Hmmm...one of my friends was 27 when she met her "perfect" man - perfect in every way except that he was only 20...their relationship lasted 6 years, but fell apart when she was 33 and was getting seriously broody and at 26, he wasn't at that stage at all. He left her and she was devastated. 5 years on she's still single and feels she's missed the boat. Do you want kids, OP?

Cherriesarelovely Wed 15-May-13 22:36:03

Agree that it's not the age difference at all. I am 7 years younger than DP and it has never been an issue. 20 is quite young but then people are all different and some are more mature than others. Give it a go I say and see what happens. Good Luck.

workhell Wed 15-May-13 22:43:09

I am 10 years older than DH and we met when he was 19! shock I tried dumping him numerous times because I didn't think he was ready for long term stuff. He kept coming back and put up with my CRAZY prejudice about younger guys. I love him so much grin Go for it!

deleted203 Wed 15-May-13 22:43:51

I tend to agree with Cogito I'm afraid. Obviously, I don't know either you or your bf - but at 27 I could not have seen myself with a 20 year old lad. I was married with 2 DCs at that age, and definitely adult - I don't really feel much different 20 years later. I was certainly a very different person at 20, however, still feeling and acting like a 'teenager'.

It really depends what you both want out of life, I suppose as to whether there is a long term future in it. But I suspect that the big things such as buying a house/marriage/children are likely to be 'out of synch' due to the age difference. Estherbelle makes a good point about babies, IMO.

workhell Wed 15-May-13 22:49:57

Oh nonsense. Mine appreciates I am older so babies will come sooner for him than if he is with someone of a similar age. As long as everyone is honest about their expectations and discusses it like adults, nothing will be a surprise.
One of the big tests was when I fell pregnant six months after meeting him when he was 20 - that was a surprise! He was the most wonderful supportive partner. That's when I knew he was a keeper.

I dated plenty of age 35+ men who weren't into committing. And plenty who were.
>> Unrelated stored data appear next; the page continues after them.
(** The id of a process of a node is read back. *)
Lemma process_entry_pid node p :
  ":"%char ∉ chars node → (p ≤ u32_max)%N →
  process_entry (node +:+ "::" +:+ pid_name p)
  = Some (JObj [("node_id", JStr node); ("pid", JNum p);
                ("node_id_full", JStr (node +:+ "::" +:+ pid_name p))]).
Proof.
  intros Hn Hp. unfold process_entry, contains.
  rewrite find_fresh by done. rewrite split_str_two by (done || apply pid_name_fresh).
  assert (strip_prefix "pid-" (pid_name p) = Some (pretty p)) as Hs by by apply strip_prefix_Some.
  cbn [lookup list_lookup mbind option_bind head default]. rewrite Hs.
  cbn [mbind option_bind]. by rewrite parse_u32_pretty.
Qed.

Definition is_start (ev : Event) (node job : string) (p : N) : Prop :=
  ev_type ev = ProcessState ∧ ev_value ev = "start" ∧ ev_node_id ev = Some node
  ∧ ev_job_id ev = Some job ∧ ev_pid ev = Some p.

Lemma handle_start g ev node job p :
  is_start ev node job p →
  let id := node +:+ "::" +:+ pid_name p in
  ∃ n, nodes (handle_event g ev).1 !! id = Some n ∧ node_type n = Process
    ∧ metadata n !! "job_id" = Some job ∧ node_state n = Some "running".
Proof.
  intros (Ht & Hv & Hn & Hj & Hp) id. unfold handle_event, handle_process_state, namespace_node_id.
  rewrite Ht, Hp, Hn, Hj. rewrite decide_True by done. simpl.
  rewrite lookup_insert_eq. eexists. split_and!; [done..| |]; simpl; unfold node_state; simpl.
  - by rewrite lookup_insert_ne, lookup_insert_eq.
  - by rewrite lookup_insert_eq.
Qed.

Lemma start_job_process g ev node job p :
  is_start ev node job p → job_process (process_event g ev).1 job (node +:+ "::" +:+ pid_name p).
Proof.
  intros Hs. destruct (handle_start g ev node job p Hs) as (n & Hn & Ht & Hj & Hr).
  exists n. split; [|done]. destruct Hs as (Hty & _).
  destruct (decide (should_cleanup g ev)) as [Hc|Hc].
  - rewrite process_event_cleanup by done. rewrite update_signals_silent by congruence. simpl.
    apply cleanup_nodes_lookup. split_and!; [done| |]; unfold is_old_error, is_dead_process.
    + intros [He _]. congruence.
    + rewrite Hr. naive_solver.
  - rewrite process_event_no_cleanup by done. by rewrite update_signals_silent by congruence.
Qed.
Age is just a number etc etc

Springforward Wed 15-May-13 23:14:27

This thread is really interesting. If I'd passed up the chance of now-DH just because of our age gap I would have missed out on being with an absolutely lovely man who is a pretty fab dad to boot.

But, I guess it depends on where you are in life at the time - we sort of met in the middle, he was just coming out of his drinking/ clubbing/ experimenting etc stage and was looking to settle a bit, and I, er, was still in my wilder years....
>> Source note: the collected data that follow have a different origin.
Definition sys_input (s : HubSystem C) (inp : SysInput) : HubSystem C :=
  match inp with
  | FromAgent i => agent_input s i
  | WriterFailed i =>
      with_agents (hs_hub s) (hs_conns s)
        (if decide (i < length (hs_conns s)) then hs_closed s ∪ {[N.of_nat i]} else hs_closed s)
        (hs_metrics s) s
  | FaultTask i now done => fault_task s i now done
  | OperatorPass =>
      match hs_controller s with
      | Some k => if operator_runs s
                  then with_controller (Some k) (operator_pass k8s k (hs_cluster s)) s
                  else s
      | None => s
      end
  | MetricsTick => metrics_tick s
  | Http r => (api_request s r).2
  end.

(** ** Start-up *)

(** What the hub finds: the registry of the process, the rules directory,
    whether memory can be had for so many events, the log files that exist and
    what goes wrong with reading them, whether the directory of the log can be
    made, the log opened and its metadata read, and the cluster. *)
Record HubEnv := mkHubEnv {
  he_registry : gset string;            (** metric names registered so far *)
  he_fs : FileSystem;
  he_strict_var : option string;
  he_reserve : nat → bool;              (** [VecDeque::with_capacity] *)
  he_log : Disk;
  he_read : ReadFaults;
  he_mkdir : result string unit;
  he_open : result string unit;
  he_metadata : result string unit;
  he_kube : result string unit;         (** [Config::infer] and [Client::try_from] *)
  he_cluster : C
}.

(** [K8sController::new(true)] *)
Definition controller_new (enabled : bool) (kube : result string unit) : result string Controller :=
  match kube with
  | Ok _ => Ok (mkController enabled ∅)
  | Err e => Err e
  end.

Definition start_controller (env : HubEnv) : option Controller :=
  if enable_k8s_controller cli
  then match controller_new true (he_kube env) with Ok k => Some k | Err _ => None end
  else None.

Definition replay_metrics (stats : WalReplayStats) (m : HubMetrics) : HubMetrics :=
  record_wal_replay_process_failed (process_failed stats)
    (record_wal_replay_dedup_dropped (dedup_dropped stats)
      (record_wal_replay_corrupted_lines (corrupted_lines stats)
        (record_wal_replayed (replayed stats) m))).

(** [Semaphore::MAX_PERMITS] of a 64-bit target; more make [Semaphore::new] panic. *)
Definition max_permits : N := 2305843009213693951.
Definition guard_fits (max_concurrency : nat) : bool :=
  bool_decide (N.of_nat (Nat.max max_concurrency 1) ≤ max_permits)%N.

(** The start, up to the servers.  A panic ends it like an error. *)
Definition hub_main (env : HubEnv) : result string (HubSystem C) :=
  match (hub_metrics_collector_new (he_registry env)).1 with
  | Err e => Err e
  | Ok metrics =>
  match load_from_dir parse_rule parse_manifest (he_fs env) (he_strict_var env) (rules_dir cli) with
  | Err e => Err ("加载规则目录失败 (" +:+ rules_dir cli +:+ "): " +:+ e)
  | Ok rules =>
      let m := record_rule_load_stats (load_stats rules) metrics in
      if negb (he_reserve env (event_buffer_size cli)) then Err "capacity overflow" else
      match replay_wal from_json hasher size window (he_read env) hub_mem_new (he_log env) with
      | Err e => Err e
      | Ok (mem, stats) =>
          let m := replay_metrics stats m in
          match he_mkdir env, he_open env with
          | Err e, _ => Err e
          | Ok _, Err e => Err e
          | Ok _, Ok _ =>
              let wal := open_wal_writer (he_log env) (wal_max_mb cli) in
              let m := match he_metadata env with
                       | Ok _ => update_wal_size_bytes (file_len (wal_file wal)) m
                       | Err _ => m
                       end in
              let k := start_controller env in
              if negb (guard_fits (execute_max_concurrency cli))
              then Err "a semaphore may not have more than MAX_PERMITS permits" else
              Ok (mkHubSystem (mkHubState mem wal ∅ (bool_decide (is_Some k)) []) [] ∅ [] m rules
                    (execute_guard_new (execute_max_concurrency cli) (execute_cooldown_s cli)
                       (execute_max_actions cli)) k (he_cluster env))
          end
      end
  end
  end.

(** ** The servers *)

(** [parse_addr] is the standard library's [SocketAddr] parser. *)
Definition http_bind_addr {A} (parse_addr : string → option A) (fallback : A) : A :=
  default fallback (parse_addr (http_listen cli)).

(** How a server task ends. *)
Inductive WsEnd := BindFailed (e : string) | AcceptFailed (e : string) | WsPanicked (e : string).
Inductive ServerEnd := WsEnded (w : WsEnd) | HttpEnded.

(** The value of the task's join handle: a task that returns an error has still
    been joined. *)
Definition join_result (w : WsEnd) : result string (result string unit) :=
  match w with
  | BindFailed e => Ok (Err e)
  | AcceptFailed _ => Ok (Ok ())
  | WsPanicked e => Err e
  end.

(** The last lines on stderr and stdout, and the exit status. *)
Definition hub_exit (e : ServerEnd) : list string * list string * N :=
  match e with
  | WsEnded w => (match join_result w with
                  | Err e => ["[hub] WebSocket 服务器错误: " +:+ e]
                  | Ok _ => []
                  end, [], 0%N)
  | HttpEnded => ([], ["[hub] HTTP 服务器已关闭"], 0%N)
  end.
End system.

(** ** When the hub comes up *)

Section start.
Context {C : Type} (parse_rule : string → result string RuleWire)
        (parse_manifest : string → result string RulesManifestWire).
Context (from_json : string → result string Event) (hasher : fingerprint_input → N).
Context (cli : Cli).

(** The files of the log with what goes wrong with reading each, in the order of
    the replay. *)
Definition log_files (rf : ReadFaults) (d : Disk) : list (option ReadFault * string) :=
  map (pair (rf_rotated rf)) (option_list (disk_rotated d))
  ++ map (pair (rf_active rf)) (option_list (disk_active d)).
Thinking about it, the only time it has really shown was when we moved in together in the very early days, as I'd lived alone - with everything that entails - and he hadn't. However, as I told him very early on that I'd never do his washing and ironing and that I wasn't his mother, we got it sorted out pretty quickly!

TheDetective Wed 15-May-13 23:40:02

Mine was never really in to drinking/clubbing etc.

He was in to his xbox however hmm. But then so is my mums husband and he is 55!

I made it clear from the beginning that within a couple of years I would want children. He made it clear he wanted children within a couple of years with me.

No problems then! He's a dad at 22. I was a mum at 16. And again at 28. Age doesn't make a partner, or a parent.

If we had wanted different things, I'd have cut my losses after 6 months of fun.